What you need to do
Tally the lines in the data below where the word "unfold" appears, and give the tally alone.

[Supplied data — start]

Lemma finish_eq (prefix : string) (a : acc) (w : world) :
  finish logger prefix status a w =
  match for_range (length (tot_nkpts a)) (div_at (tot_pnt a)) (tot_nkpts a) with
  | Raise e => (w, Raise e)
  | Ok tot =>
      match logger with
      | None => (World (training w) (trace w ++ [EvPlot thresholds tot]), Raise AttributeError)
      | Some _ =>
          (World (training w) (trace w ++ [EvPlot thresholds tot; EvFigure prefix status]),
           match tot !! 5%nat, last tot with
           | Some r1, Some r2 => Ok (r1, r2)
           | _, _ => Raise IndexError
           end)
      end
  end.
Proof.
  unfold finish, bindM, lift, emit.
  destruct (for_range _ _ _) as [tot|e]; [|done].
  destruct logger as [l|]; [|done]. cbn [training trace]. rewrite <- app_assoc.
  by destruct (tot !! 5%nat), (last tot).
Qed.

Lemma finish_run (prefix : string) (a : acc) (w : world) :
  snd (finish logger prefix status a w) = scores logger a /\
  training (fst (finish logger prefix status a w)) = training w /\
  exists tail, trace (fst (finish logger prefix status a w)) = trace w ++ tail /\
               Forall (fun e => is_train e = false) tail.
Proof.
  rewrite finish_eq. unfold scores.
  destruct (for_range _ _ _) as [tot|e]; cbn [bind].
  2: { do 2 (split; [done|]). exists []. by rewrite app_nil_r. }
  destruct logger as [l|]; cbn [fst snd training trace].
  - do 2 (split; [done|]). eexists. split; [done|]. by repeat constructor.
  - do 2 (split; [done|]). eexists. split; [done|]. by repeat constructor.
Qed.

[Supplied data — finish]

Answer section
2